O coração dela afundou, e as pontas dos dedos que seguravam o celular ficaram pálidas.
Hoje, ao encontrar Alessandra, ela se emocionou demais.
Esqueceu-se de que aquele pai rígido não permitia que ela dormisse fora de casa.
Várias vezes, quando se irritava, ela dormia na casa das amigas.
Ele costumava ligar para as amigas, que ficavam sem jeito ao encará-la.
Ela só podia voltar para casa cabisbaixa.
Ao voltar, era recebida com todo tipo de punição.
Ficar com a lombar dolorida e as pernas bambas era o menor dos problemas.
Do lado do pai, sempre que ele sabia que ela brigava com Felipe, ela era pressionada e repreendida de todas as formas.
Durante todos esses anos, ela nunca dormiu na casa da mãe.
Yara apertava o celular com força entre os dedos, olhou para Alessandra e disse: “Alessandra, preciso voltar.”
Era melhor não colocar Alessandra numa situação difícil.
As duas estavam muito próximas.
Alessandra viu o conteúdo que Yara recebeu no WhatsApp.

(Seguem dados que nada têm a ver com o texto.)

Record seg_inv (s : t I MI L) (full : gmap Z CoreRecord) : Prop := mkSegInv {
  si_records : records s = kept (vectorAt s) <$> full;
  si_prepared o r : full !! o = Some r → prepared config r;
  si_ordinals k o : ordinals s !! k = Some o ↔ ∃ r, full !! o = Some r ∧ record_key r = k;
  si_index : vi_readable (index s);
  si_dimension : vi_dimension (index s) = Dimension config;
  si_metric : vi_metric (index s) = Metric config;
  si_contents : vi_contents (index s) = Vector <$> full;
  si_metadata : meta_rep (metadata s) (Metadata <$> full);
  si_vectors read o r : vectorAt s = Some read → full !! o = Some r → read (o - 1) = Ok (Vector r);
  si_mutable : readOnly s = false → vi_inv (index s) ∧ vectorAt s = None;
  si_bounds o r : full !! o = Some r → 0 < o < nextID s;
  si_next : 0 < nextID s;
  si_fields : fields_inv (named s) full;
}.

(** The map from keys to records a segment stands for. *)
Definition view (s : t I MI L) (full : gmap Z CoreRecord) : gmap string CoreRecord :=
  omap (λ o, full !! o) (ordinals s).

Lemma view_lookup s full k r :
  seg_inv s full → view s full !! k = Some r ↔ ∃ o, ordinals s !! k = Some o ∧ full !! o = Some r.
Proof.
  intros _. unfold view. rewrite lookup_omap. destruct (ordinals s !! k) as [o|]; simpl; naive_solver.
Qed.

Lemma view_key s full k r : seg_inv s full → view s full !! k = Some r → record_key r = k.
Proof.
  intros Hi (o&Ho&Hr)%(view_lookup s full k r Hi). apply (si_ordinals s full Hi) in Ho as (r'&Hr'&Hk). congruence.
Qed.

Lemma view_None s full k : seg_inv s full → view s full !! k = None ↔ ordinals s !! k = None.
Proof.
  intros Hi. unfold view. rewrite lookup_omap. destruct (ordinals s !! k) as [o|] eqn:Ho; simpl; [|done].
  apply (si_ordinals s full Hi) in Ho as (r&Hr&_). rewrite Hr. done.
Qed.

Lemma view_dom s full : seg_inv s full → dom (view s full) = dom (ordinals s).
Proof.
  intros Hi. apply set_eq. intros k. rewrite !elem_of_dom, <-!not_eq_None_Some.
  by rewrite (view_None s full k Hi).
Qed.

Lemma ordinal_unique s full o r :
  seg_inv s full → full !! o = Some r → ordinals s !! record_key r = Some o.
Proof. intros Hi Hr. apply (si_ordinals s full Hi). eauto. Qed.

Lemma size_full s full : seg_inv s full → size (view s full) = size full.
Proof.
  intros Hi. assert ((map_to_list (ordinals s)).*2 ≡ₚ (map_to_list full).*1) as Hp.
  { apply NoDup_Permutation.
    - apply NoDup_fmap_2_strong; [|apply NoDup_map_to_list].
      intros [k o] [k' o'] Hk%elem_of_map_to_list Hk'%elem_of_map_to_list. simpl. intros ->.
      apply (si_ordinals s full Hi) in Hk as (r&Hr&<-). apply (si_ordinals s full Hi) in Hk' as (r'&Hr'&<-). congruence.
    - apply NoDup_fst_map_to_list.
    - intros o. rewrite !list_elem_of_fmap. split.
      + intros ([k o']&->&Hk%elem_of_map_to_list). apply (si_ordinals s full Hi) in Hk as (r&Hr&_).
        exists (o', r). split; [done|]. by apply elem_of_map_to_list.
      + intros ([o' r]&->&Hr%elem_of_map_to_list). exists (record_key r, o'). split; [done|].
        apply elem_of_map_to_list, (si_ordinals s full Hi). eauto. }
  rewrite <-!length_map_to_list. apply Permutation_length in Hp. rewrite !length_fmap in Hp.
  rewrite <-Hp. rewrite !length_map_to_list, <-!size_dom. by rewrite view_dom.
Qed.

(** ** Operations *)

Lemma New_ok s : New config = Ok s → seg_inv s ∅ ∧ view s ∅ = ∅ ∧ readOnly s = false.
Proof.
  unfold New. destruct (New_index config) as [idx|] eqn:Ei; [|done]. cbn [res_bind].
  destruct (build_fields config (VectorFieldNames config)) as [fields|] eqn:Ef; [|done]. cbn [res_bind].
  intros [= <-]. split; [|split; [apply omap_empty|done]].
  assert (vi_inv idx ∧ vi_dimension idx = Dimension config ∧ vi_metric idx = Metric config ∧ vi_contents idx = ∅)
    as (H1&H2&H4&H3).
  { unfold New_index in Ei. destruct (_ && _); [by apply build_binary_ok|].
    destruct (_ || _); [by apply (build_flat_ok _ _ Ei)|]. destruct (String.eqb _ _); [by apply (build_hnsw_ok _ _ Ei)|done]. }
  constructor; cbn [records ordinals index nextID metadata vectorAt readOnly named metric].
  - by rewrite fmap_empty.
  - intros o r Hr. by rewrite lookup_empty in Hr.
  - intros k o. rewrite lookup_empty. split; [done|]. intros (r&Hr&_). by rewrite lookup_empty in Hr.
  - by apply vi_inv_readable.
  - done.
  - done.
  - by rewrite fmap_empty.
  - rewrite fmap_empty. apply meta_new_ok.
  - done.
  - done.
  - intros o r Hr. by rewrite lookup_empty in Hr.
  - lia.
  - apply build_fields_ok. done.
Qed.

Lemma Upsert_ok s full r :
  seg_inv s full → readOnly s = false → prepared config r → nextID s + 1 < two64 →
  ∃ s' full', Upsert s r = (s', None) ∧ seg_inv s' full' ∧
    view s' full' = <[record_key r := r]> (view s full) ∧
    readOnly s' = false ∧ nextID s ≤ nextID s' ≤ nextID s + 1 ∧
    (ordinals s !! record_key r = None → full' = <[nextID s := r]> full ∧ nextID s' = nextID s + 1).
Proof.
  intros Hi Hro Hp Hn. pose proof Hp as (Hnamed&HID&Hlen). unfold Upsert. rewrite Hro.
  rewrite (proj2 (String.eqb_neq _ _) HID). cbv zeta. fold (record_key r).
  pose proof (si_next s full Hi) as Hn0.
  rewrite (u64_small (nextID s + 1)) by lia.
  set (o := match ordinals s !! record_key r with Some o => o | None => nextID s end).
  set (n := match ordinals s !! record_key r with Some _ => nextID s | None => nextID s + 1 end).
  assert (ordinals s !! record_key r = None → o = nextID s ∧ n = nextID s + 1) as Hfresh.
  { intros E. subst o n. by rewrite E. }
  assert (0 < o < n ∧ nextID s ≤ n ≤ nextID s + 1 ∧
    ∀ o' r', full !! o' = Some r' → (record_key r' = record_key r ↔ o' = o)) as (Ho&Hnn&Hsame).
  { subst o n. destruct (ordinals s !! record_key r) as [o|] eqn:Ek.
    - pose proof Ek as (r0&Hr0&_)%(si_ordinals s full Hi). pose proof (si_bounds s full Hi o r0 Hr0).
      split; [lia|]. split; [lia|]. intros o' r' Hr'. pose proof (ordinal_unique s full o' r' Hi Hr') as Hu.
      split; [congruence|intros ->]. pose proof Ek as (r1&Hr1&Hk1)%(si_ordinals s full Hi). congruence.
    - split; [lia|]. split; [lia|]. intros o' r' Hr'. pose proof (ordinal_unique s full o' r' Hi Hr') as Hu.
      pose proof (si_bounds s full Hi o' r' Hr'). split; [congruence|lia]. }
  clearbody o n. destruct (si_mutable s full Hi Hro) as [Hvi Hva].
  destruct (vi_upsert_ok (index s) o (Vector r)) as (idx&->&Hidx&Hdim&Hmet&Hcont);
    [done|lia|rewrite (si_dimension s full Hi); done|].
  destruct (putNamedLocked_ok (named s) full o r (si_fields s full Hi) Hp) as (fields&->&Hfields); [lia|].
  eexists _, (<[o := r]> full). split; [done|].
  assert (∀ k o', <[record_key r:=o]> (ordinals s) !! k = Some o' ↔
    ∃ r', <[o:=r]> full !! o' = Some r' ∧ record_key r' = k) as Hord.
  { intros k o'. destruct (decide (k = record_key r)) as [->|Hk].
    - rewrite lookup_insert_eq. split; [intros [= <-]; exists r; by rewrite lookup_insert_eq|].
      intros (r'&Hr'&Hk). destruct (decide (o' = o)) as [->|Hne]; [done|].
      rewrite lookup_insert_ne in Hr' by done. exfalso. by apply Hne, (Hsame o' r' Hr').
    - rewrite lookup_insert_ne by done. rewrite (si_ordinals s full Hi). split.
      + intros (r'&Hr'&<-). exists r'. split; [|done]. rewrite lookup_insert_ne; [done|].
        intros <-. by apply Hk, (Hsame o r' Hr').
      + intros (r'&Hr'&<-). exists r'. split; [|done]. destruct (decide (o' = o)) as [->|Hne].
        * rewrite lookup_insert_eq in Hr'. congruence.
        * by rewrite lookup_insert_ne in Hr'. }
  assert (seg_inv (mk idx n (<[o:=set_named r ∅ ∅]> (records s)) (<[record_key r:=o]> (ordinals s))
    (meta_Upsert (metadata s) o (Metadata r)) false (vectorAt s) (metric s)
    (lex_add match records s !! o with Some previous => lex_remove (lexical s) o previous | None => lexical s end o r)
    fields) (<[o := r]> full)) as Hinv.
  { constructor; simpl; auto; try apply Hi.
    - by rewrite fmap_insert, (si_records s full Hi), Hva.
    - intros o' r'. rewrite lookup_insert_Some. intros [[_ <-]|[_ Hr']]; [done|by apply (si_prepared s full Hi o')].
    - by apply vi_inv_readable.
    - by rewrite Hdim, (si_dimension s full Hi).
    - by rewrite Hmet, (si_metric s full Hi).
    - by rewrite fmap_insert, Hcont, (si_contents s full Hi).
    - rewrite fmap_insert. apply meta_upsert_ok; [apply Hi|lia].
    - by rewrite Hva.
    - intros o' r'. rewrite lookup_insert_Some. intros [[<- _]|[_ Hr']]; [lia|].
      pose proof (si_bounds s full Hi o' r' Hr'). lia.
    - lia. }
  split; [exact Hinv|]. split; [|split; [done|split; [exact Hnn|intros E; by destruct (Hfresh E) as [-> ->]]]].
  apply map_eq. intros k. apply option_eq. intros r'. rewrite (view_lookup _ _ k r' Hinv). simpl.
  rewrite lookup_insert_Some. split.
  - intros (o'&Ho'&Hr'). destruct (decide (k = record_key r)) as [->|Hk].
    + rewrite lookup_insert_eq in Ho'. injection Ho' as <-. rewrite lookup_insert_eq in Hr'. left. split; congruence.
    + right. split; [done|]. rewrite lookup_insert_ne in Ho' by done.
      apply (view_lookup s full k r' Hi). exists o'. split; [done|].
      pose proof Ho' as (r1&Hr1&Hk1)%(si_ordinals s full Hi).
      rewrite lookup_insert_ne in Hr'; [done|]. intros <-. apply Hk. rewrite <-Hk1. by apply (Hsame o r1).
  - intros [[<- <-]|[Hk Hv]].
    + exists o. by rewrite !lookup_insert_eq.
    + apply (view_lookup s full k r' Hi) in Hv as (o'&Ho'&Hr'). exists o'. rewrite lookup_insert_ne by done.
      split; [done|]. rewrite lookup_insert_ne; [done|]. intros <-.
      pose proof Ho' as (r1&Hr1&Hk1)%(si_ordinals s full Hi). apply Hk. rewrite <-Hk1. symmetry. by apply (Hsame o r1).
Qed.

Ela franziu a testa ao encarar Yara: “Você realmente quer voltar?”
Os cílios longos de Yara baixaram. “Se eu não voltar, aquele homem vai arranjar confusão para você. Deixa pra lá, no fim de semana durante o dia eu te chamo para sair.”
Alessandra franziu o cenho. “Eu respeito sua decisão. Se você quiser voltar, volte, o importante é o que você quer, não o que o Felipe deseja.”
“Se você não quiser, tudo bem, eu não tenho medo dele arranjar problemas pra mim.”
“Você só se casou, não foi vendida para ele.”
“Aquele dinheiro dele não significa nada, e no futuro você pode gastar o meu.”
“Mesmo que agora eu não viva esbanjando, comida e bebida não faltarão. Acredite em mim, um dia serei muito rica, rica por mérito próprio!”